- _Work request_: Please reproduce the entries below exactly, starting at the first line and ending with the line that holds "apply exp_square_lower with 1.031727639;".

Dataset excerpts
━━━━━━━━━━━━━━━━
(** Bounds on [e], from [1 + x <= exp x] at [x = 1/1024] and
    [x = - 1/1024], squared ten times. *)
Lemma exp_1_bounds : 2.716 < exp 1 < 2.72.
Proof.
  replace 1 with (2 * (2 * (2 * (2 * (2 * (2 * (2 * (2 * (2 * (2 * (1 / 1024)))))))))))
    by lra.
  split.
  - apply Rlt_le_trans with 2.716952707; [lra |].
    apply exp_square_lower with 1.648318145; [lra | | lra].
    apply exp_square_lower with 1.283868430; [lra | | lra].
    apply exp_square_lower with 1.133079181; [lra | | lra].
    apply exp_square_lower with 1.064461921; [lra | | lra].
    apply exp_square_lower with 1.031727639; [lra | | lra].
    apply exp_square_lower with 1.015739947; [lra | | lra].
    apply exp_square_lower with 1.007839247; [lra | | lra].
    apply exp_square_lower with 1.003911972; [lra | | lra].
    apply exp_square_lower with 1.001954077; [lra | | lra].
    apply exp_square_lower with 1.000976562; [lra | | lra].
    pose proof (exp_ineq1_le (1 / 1024)). lra.
  - apply Rle_lt_trans with 2.719613781; [| lra].
    apply exp_square_upper with 1.649125156; [| lra].
    apply exp_square_upper with 1.284182680; [| lra].
    apply exp_square_upper with 1.133217843; [| lra].
    apply exp_square_upper with 1.064527051; [| lra].
    apply exp_square_upper with 1.031759202; [| lra].
    apply exp_square_upper with 1.015755483; [| lra].
    apply exp_square_upper with 1.007846954; [| lra].
    apply exp_square_upper with 1.003915810; [| lra].
    apply exp_square_upper with 1.001955992; [| lra].
    apply exp_square_upper with 1.000977518; [| lra].
    pose proof (exp_ineq1_le (- (1 / 1024))) as H.
    rewrite exp_Ropp in H.
    pose proof (exp_pos (1 / 1024)) as Hp.
    assert (H1 : exp (1 / 1024) * / exp (1 / 1024) = 1)
      by (apply Rinv_r; lra).
    nra.
Qed.

(** The scenario, evaluated: the weights are [e/(e+1)] and [1/(e+1)]. *)
Lemma scenario_result :
  compute_attention scenario_keys scenario_query scenario_values (Fin 1) =
  Ok (fins [exp 1 / (exp 1 + 1); 1 / (exp 1 + 1)],
      Fin (10 * (exp 1 / (exp 1 + 1)) + 20 * (1 / (exp 1 + 1)))).
Proof.
  unfold scenario_keys, scenario_query, scenario_values.
  rewrite compute_attention_fin by (lra || reflexivity).
  assert (Hs : Rscores [[1; 0]; [0; 1]] [1; 0] 1 = [1; 0]).
  { unfold Rscores, Rdot, Rsum. simpl. real_entries. }
  rewrite Hs. unfold Rsoftmax, Rdot, Rsum. simpl. rewrite exp_0.
  pose proof (exp_pos 1). real_entries.
Qed.
(** [[f(x) for x in xs]] *)
Fixpoint map_m {A B} (f : A -> M B) (xs : list A) : M (list B) :=
  match xs with
  | [] => ret []
  | x :: xs' => y <- f x ;; ys <- map_m f xs' ;; ret (y :: ys)
  end.

(** Reads of the process state. *)
Definition deref (a : arg) : M pyobj :=
  fun w => (Ok (match a with Imm c => OValue (VScalar c) | Ref l => heap w l end), w).

Definition os_environ_get (k : string) : M (option string) :=
  fun w => (Ok (environ w k), w).

Definition config_get {A} (field : cfg -> A) : M A :=
  fun w => (Ok (field (config w)), w).

Fixpoint has_nul (p : string) : bool :=
  match p with
  | "" => false
  | String c p' => (c =? "000")%char || has_nul p'
  end.

(** How [os.stat] and [open] read their first argument (Python 3): a
    string is a path and must hold no NUL character; an integer, and a
    boolean as the integer it is, is a file descriptor and must fit a C
    [int]; anything else is refused. *)
Definition fsname_of (path : pyobj) : outcome fsname :=
  match path with
  | OValue (VStr p) => if has_nul p then Raise ValueError else Ok (ByPath p)
  | OValue (VInt z) =>
      if ((- 2 ^ 31 <=? z) && (z <? 2 ^ 31))%Z then Ok (ByFd z)
      else Raise OverflowError
  | OValue (VBool b) => Ok (ByFd (Z.b2z b))
  | _ => Raise TypeError
  end.

(** The text found under a name: the empty path names nothing, and no
    descriptor is negative. *)
Definition lookup_file (w : world) (nm : fsname) : option string :=
  match nm with
  | ByPath EmptyString => None
  | ByPath _ => files w nm
  | ByFd fd => if (fd <? 0)%Z then None else files w nm
  end.

(** [os.path.getsize(path)].  The rule observes only whether the size is
    zero, which it is exactly when the text is empty. *)
Definition getsize (path : pyobj) : M nat :=
  fun w =>
    match fsname_of path with
    | Ok nm =>
        match lookup_file w nm with
        | Some text => (Ok (String.length text), w)
        | None => (Raise OSError, w)
        end
    | Raise e => (Raise e, w)
    end.
Lemma singlesHole_spec m playersById h :
  HoleResult.hole (singlesHole m playersById h) = Hole.hole h /\
  singlesDegrades m playersById h (singlesHole m playersById h) /\
  (HoleResult.played (singlesHole m playersById h) = false ->
   HoleResult.winnerSideId (singlesHole m playersById h) = None /\
   HoleResult.details (singlesHole m playersById h) = singles None None None None).
Proof.
  unfold singlesHole, singlesDegrades. cbv zeta.
  set (aPid := propertyKey (head (Side.playerIds (Match.sideA m)))).
  set (bPid := propertyKey (head (Side.playerIds (Match.sideB m)))).
  destruct (lookupGross (Match.singlesGrossByPlayer m) aPid (Hole.hole h)) as [ag|];
    [destruct (lookupGross (Match.singlesGrossByPlayer m) bPid (Hole.hole h)) as [bg|]|].
  - cbn [HoleResult.hole HoleResult.played HoleResult.winnerSideId HoleResult.details].
    split; [done|]. split; [|done]. split; [split; eauto|].
    intros _. do 2 eexists. split; [reflexivity|].
    split; [by intros ->|]. split; [by intros ->|].
    intros [-> | ->]; [done|]. cbn [playerNet]. by destruct (playerNet _ _ _).
  - cbn. split; [done|]. split; [|done]. split; [|done].
    split; [done|]. intros [_ [? [=]]].
  - cbn. split; [done|]. split; [|done]. split; [|done].
    split; [done|]. intros [[? [=]] _].
Qed.

Lemma computeHole_spec m playersById h :
  exists r, computeHole m playersById h = Some r /\
            holeDegrades m playersById h r.
Proof.
  unfold computeHole, holeDegrades, unplayedDetails.
  destruct (String.eqb_spec (Match.format m) "FOURBALL_NET") as [Hf|Hf].
  { destruct (fourballHole_spec m playersById h) as (r & Hr & Hh & Hd & Hu).
    exists r. split; [exact Hr|]. rewrite Hf.
    split; [exact Hh|]. split; [exact Hu|]. split; [done|]. by split. }
  destruct (String.eqb_spec (Match.format m) "SCRAMBLE_STABLEFORD") as [Hs|Hs].
  { destruct (scrambleHole_spec m h) as (Hh & Hd & Hu).
    eexists. split; [reflexivity|]. rewrite Hs.
    split; [exact Hh|]. split; [exact Hu|]. split; [done|]. by split. }
  destruct (singlesHole_spec m playersById h) as (Hh & Hd & Hu).
  eexists. split; [reflexivity|].
  split; [exact Hh|]. split; [exact Hu|]. split; [done|]. by split.
Qed.




(** ** Clearing all raw entries *)

Lemma mapM_total_ext {A B} (f : A -> option B) (g : A -> B) (l : list A) :
  (forall x, f x = Some (g x)) -> mapM f l = Some (map g l).
Proof.
  intros Hfg. induction l as [|x l IH]; [done|]. cbn. by rewrite Hfg, IH.
Qed.

Lemma cleared_not_usable m playersById hole pid :
  cleared m ->
  ~ usable (fun pid => lookupGross (Match.fourballGrossByPlayer m) pid hole)
           playersById pid.
Proof.
  intros Hc [[g Hg] _]. destruct (Hc pid hole) as (Hf & _). congruence.
Qed.

Lemma computeHole_cleared m playersById h :
  cleared m -> computeHole m playersById h = Some (unplayedHole m h).
Proof.
  intros Hc. unfold computeHole, unplayedHole, unplayedDetails.
  destruct (String.eqb (Match.format m) "FOURBALL_NET").
  { destruct (fourballHole_spec m playersById h) as (r & Hr & Hh & [Hp _] & Hu).
    rewrite Hr. f_equal.
    assert (HoleResult.played r = false) as Hnp.
    { destruct (HoleResult.played r); [|done].
      destruct Hp as [[(pid & _ & Hus) _] _]; [done|].
      by apply cleared_not_usable in Hus. }
    destruct (Hu Hnp) as [Hw Hd]. destruct r. cbn in *. by subst. }
  destruct (String.eqb (Match.format m) "SCRAMBLE_STABLEFORD").
  { rewrite scrambleHole_notPlayed; [done|].
    left. apply (Hc (Side.id (Match.sideA m)) (Hole.hole h)). }
  unfold singlesHole. cbv zeta.
  by rewrite (proj2 (proj2 (Hc _ (Hole.hole h)))).
Qed.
━━━━━━━━━━━━━━━━
- _Expected answer_:
(** Bounds on [e], from [1 + x <= exp x] at [x = 1/1024] and
    [x = - 1/1024], squared ten times. *)
Lemma exp_1_bounds : 2.716 < exp 1 < 2.72.
Proof.
  replace 1 with (2 * (2 * (2 * (2 * (2 * (2 * (2 * (2 * (2 * (2 * (1 / 1024)))))))))))
    by lra.
  split.
  - apply Rlt_le_trans with 2.716952707; [lra |].
    apply exp_square_lower with 1.648318145; [lra | | lra].
    apply exp_square_lower with 1.283868430; [lra | | lra].
    apply exp_square_lower with 1.133079181; [lra | | lra].
    apply exp_square_lower with 1.064461921; [lra | | lra].
    apply exp_square_lower with 1.031727639; [lra | | lra].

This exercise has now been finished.